DNA sequencing and SNP calling

In order to identify mutations in the sequences of lasR (PA14_45960) and rhlR (PA14_19120), previously published whole-genome sequencing data of 414 clinical isolates16,17 were screened for sequence variations in the respective genes. Mapping was accomplished using stampy (version 1.0.23)56 and variant calling was performed using SAMtools (version 0.1.19)60 with UCBPP-PA14 (NCBI Reference sequence: NC_008463.1) or PAO1 (NCBI Assembly: GCA_000006765.1 ASM676v1) as a reference. The strain background of the clinical isolates was assessed based on the phylogenetic analysis documented in Khaledi et al.16. PA7-like isolates were excluded in this study.

Phenotypic characterization of clinical isolates

Phenotypic data for randomly selected clinical isolates representing a lasR wild-type allele status (lasRWT; n = 10), strains harboring a non-functional lasR (lasR*; n = 8) and isolates with inactivating mutations in both lasR and rhlR (lasR**/rhlR*; n = 4) was collected in previous studies14,17. In vivo virulence was determined 48 h post infection as % killing of Galleria mellonella larvae. For infection, bacterial strains were grown overnight and serially diluted in PBS. 20 µl of the bacterial suspension was injected into the last left proleg of the larvae with an MOI (multiplicity of infection) of 100 cfu (10 larvae per bacterial strain). Relative proteolytic activity was assessed by measuring clearing zones of spotted bacteria on cation-adjusted Müller-Hinton (MH) broth containing 10% (v/v) milk after 24 h of incubation. Overnight cultures were adjusted to an OD600 of 0.025 and 5 μl of the bacterial suspensions were spotted on top of the agar plates. An Elastin Congo Red (ECR) assay was applied to determine the elastolytic activity of secreted proteases. Bacteria were grown for 24 h in planktonic cultures (shaking at 180 rpm), or for 48 h in biofilms (static incubation) as described above. After harvest, 100 µl of bacteria-free culture broth was incubated with the substrate (900 μl ECR buffer containing 100 mM Tris [pH 7.5], 1 mM CaCl2, supplemented with 22.5 mg/ml ECR [Sigma-Aldrich]) for 3 h at 37 °C and 900 rpm. Elastase secretion was determined by measuring the absorbance of the supernatant at OD = 495 nm.

Statistical analysis

The shapiro.test() function of the stats package in R (v 3.6.1) was applied to test for normal distribution of the compared groups. If no normal distribution was observed (p-value < 0.05) in one of the groups, the wilcox.test() command with default settings from the same package was employed to test for statistical significance.

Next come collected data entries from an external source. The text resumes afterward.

Lemma send_defined w u msg now : Inv w → libeventTcpCliSendMsg u msg now w ≠ Undefined.
Proof.
  intros HI. unfold libeventTcpCliSendMsg. destruct (negb _); [done|]. destruct (must_wait w); [done|].
  destruct (tcpClientConnMap w !! u) as [i|] eqn:Em; [|done]. destruct (mapped_client w HI u i Em) as (c & Hc & _). rewrite Hc.
  destruct (setRecvSecond now c) as [r c'] eqn:Er. apply setRecvSecond_sig in Er as [Hu Hx].
  pose proof (disconnect_defined (set_client i c' w) (Inv_set_client i c' c w HI Hc Hu Hx) u) as Hd.
  change (libeventIoPtrVect (set_client i c' w)) with (libeventIoPtrVect w).
  destruct (client_index w i c HI Hc) as [q Hq]. rewrite Hx, Hq.
  destruct (r =? 0); [destruct q|]; [done|..]; by destruct (libeventTcpCliDisconnect _ _).
Qed.
Lemma disconnect_all_defined us w : Inv w → disconnect_all us w ≠ Undefined.
Proof.
  revert w. induction us as [|u us IH]; intros w HI; [done|]. cbn [disconnect_all]. pose proof (disconnect_defined w HI u) as Hd.
  destruct (libeventTcpCliDisconnect u w) as [r w1| |] eqn:E; [|done..]. by apply IH, (Inv_disconnect u r w).
Qed.
Lemma add_rounds_defined ip port priv dout cout ts w :
  Inv w → must_wait w = false → add_rounds ip port priv dout cout ts w ≠ Undefined.
Proof.
  revert w. induction ts as [|[t now] ts IH]; intros w HI Hw; [done|]. cbn [add_rounds].
  pose proof (round_index w HI Hw (lastIndex w)) as Hk.
  change (ioThreadNum (w <| lastIndex := _ |>)) with (ioThreadNum w).
  change (uniquId_ (w <| lastIndex := _ |>)) with (uniquId_ w).
  change (UniqueTail (w <| lastIndex := _ |>)) with (UniqueTail w).
  revert Hk. generalize (Z.to_nat (u64 (s32 (lastIndex w mod ioThreadNum w)))) as k. intros k Hk.
  destruct (UniqueNum.uniqueNumId t (uniquId_ w) (UniqueTail w)) as [uu tail].
  set (w1 := w <| lastIndex := u32 (lastIndex w + 1) |> <| UniqueTail := tail |>).
  assert (HI1 : Inv w1) by (eapply Inv_ext; eauto).
  change (libeventIoPtrVect (_ <| heap ::= _ |>)) with (libeventIoPtrVect w).
  destruct (libeventIoPtrVect w !! k) as [[io|]|] eqn:Ek; [done| |by apply lookup_ge_None_1 in Ek; lia].
  apply IH; [by apply (Inv_lost w1)|exact Hw].
Qed.
(** The thread goes on with its own [LibeventIo]. *)
Lemma order_keeps_thread k e b w w1 : handle_order k e w = Done b w1 → ∃ io, libeventIoPtrVect w1 !! k = Some (Some io).
Proof.
  unfold handle_order. destruct (libeventIoPtrVect w !! k) as [[io|]|] eqn:Ek; [|done..].
  destruct (dealOrderNode (orderDeque_ io)) as [node q].
  assert (H1 : libeventIoPtrVect (set_io k (io <| orderDeque_ := q |>) w) !! k = Some (Some (io <| orderDeque_ := q |>))).
  { cbn. apply list_lookup_insert_eq. by eapply lookup_lt_Some. }
  assert (Hserver : ∀ cb w2, libeventIoPtrVect (tcpServerConnect cb w2) = libeventIoPtrVect w2).
  { intros cb w2. unfold tcpServerConnect. by repeat case_match. }
  destruct node as [[m [i|]]|]; [|intros [= _ <-]; eauto..].
  destruct (heap _ !! i) as [c|]; [|done]. destruct (sockfd_ c =? 0).
  - destruct (connectServer _ _ _) as [ret c']. intros [= _ <-]. destruct (ret <? 0); rewrite ?Hserver; eauto.
  - destruct (bool_decide _); [intros [= _ <-]; eauto|]. destruct (sendMsg c); intros [= _ <-]; eauto.
Qed.
Lemma orders_defined k es io w : Inv w → libeventIoPtrVect w !! k = Some (Some io) → handle_orders k es w ≠ Undefined.
Proof.
  revert io w. induction es as [|e es IH]; intros io w HI Hk; [done|]. cbn [handle_orders].
  pose proof (order_defined w HI k io e Hk) as Hd. destruct (handle_order k e w) as [[] w1| |] eqn:E; [|done..].
  destruct (order_keeps_thread _ _ _ _ _ E) as [io1 H1]. eapply IH; [|exact H1]. by eapply Inv_handle_order.
Qed.

(** C23: A connection belongs to one IO thread, and the indices stay valid. In every
    reachable state the map gives for a number the object that was made with it, the
    object's IO thread is in the vector, and the orders in the queue of a thread are for
    objects of this thread alone. So no call of [libeventAddConnect], [libeventTcpCliSendMsg],
    [libeventTcpCliDisconnect] and [libeventTcpCliResetPrivate], no round of the expiry thread,
    and no [handleRead] of an IO thread that has made its [LibeventIo] indexes outside the
    vector or meets an order without object. (Objects of the model are never freed: when
    the last [shared_ptr] of one goes is not part of this.) *)
Theorem references_valid (w : World) :
  reachable w →
  (∀ u i, tcpClientConnMap w !! u = Some i →
    ∃ c, heap w !! i = Some c ∧ uniqueNum_ c = u ∧ (ioIndex_ c < length (libeventIoPtrVect w))%nat) ∧
  (∀ k io nd, libeventIoPtrVect w !! k = Some (Some io) → nd ∈ orderDeque_ io →
    ∃ i c, cli nd = Some i ∧ heap w !! i = Some c ∧ ioIndex_ c = k) ∧
  (∀ ip port priv dout cout ts, libeventAddConnect ip port priv dout cout ts w ≠ Undefined) ∧
  (∀ u msg now, libeventTcpCliSendMsg u msg now w ≠ Undefined) ∧
  (∀ u, libeventTcpCliDisconnect u w ≠ Undefined) ∧
  (∀ u p, libeventTcpCliResetPrivate u p w ≠ Undefined) ∧
  (∀ now, libeventIoExpireThread now w ≠ Undefined) ∧
  (∀ k io es, libeventIoPtrVect w !! k = Some (Some io) → handleRead k es w ≠ Undefined).
Proof.
  intros HI%Inv_reachable. split_and!.
  - intros u i Hm. destruct (mapped_client w HI u i Hm) as (c & Hc & Hu). exists c. split_and!; [done..|].
    destruct (client_index w i c HI Hc) as [q Hq]. by eapply lookup_lt_Some.
  - intros k io nd. by apply queued_client.
  - intros. unfold libeventAddConnect. destruct (negb _); [done|]. destruct (must_wait w) eqn:Hw; [done|]. by apply add_rounds_defined.
  - intros. by apply send_defined.
  - intros. by apply disconnect_defined.
  - intros. by apply private_defined.
  - intros now. unfold libeventIoExpireThread. destruct (negb _); [done|]. by apply disconnect_all_defined.
  - intros k io es Hk. unfold handleRead. rewrite Hk. destruct (_ =? 0); [done|].
    assert (H1 : Inv (set_io k (io <| wakeupFd := 0 |>) w)).
    { apply Inv_set_io; [done|by eapply lookup_lt_Some|]. exact (inv_queue _ HI k io Hk). }
    pose proof (orders_defined k es (io <| wakeupFd := 0 |>) _ H1) as Hd. destruct (handle_orders _ _ _); [done..|].
    exfalso. apply Hd; [|done]. cbn. apply list_lookup_insert_eq. by eapply lookup_lt_Some.
Qed.

Lemma references_valid_witness :
  (∀ u i, tcpClientConnMap demo_connected !! u = Some i →
    ∃ c, heap demo_connected !! i = Some c ∧ uniqueNum_ c = u ∧ (ioIndex_ c < length (libeventIoPtrVect demo_connected))%nat) ∧
  libeventTcpCliSendMsg noon_id (lit "hi") 1001 demo_connected ≠ Undefined ∧
  handleRead 0 [accepts] demo_connected ≠ Undefined.
Proof.
  destruct (references_valid demo_connected demo_connected_reachable) as (H1 & _ & _ & H2 & _ & _ & _ & H3).
  split_and!; [exact H1|apply H2|]. apply (H3 0%nat {| wakeupFd := 2; orderDeque_ := []; evbase := true |}). eval_eq.
Defined.

(** ** Orders are carried out in order *)

(** The orders of thread [k] are messages for connections that are up. *)
Definition sends (w : World) (q : list OrderNode) (l : list (nat * bytes)) : Prop :=
  Forall2 (λ nd p, nd = {| wriMsg := p.2; cli := Some p.1 |} ∧ p.2 ≠ [] ∧
    ∃ c, heap w !! p.1 = Some c ∧ sockfd_ c ≠ 0 ∧ bev_ c = true) q l.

Overrepresentation analysis was calculated using the phyper() command of the stats package in R with the lower.tail option set to “FALSE” to test for enrichment.

Statistical analyses for phenotypic data were performed in GraphPad Prism (v 8.3.0) by using Kruskal-Wallis (comparison of three groups) and Mann–Whitney tests (pair-wise comparison).

Reporting summary

Further information on research design is available in the Nature Research Reporting Summary linked to this article.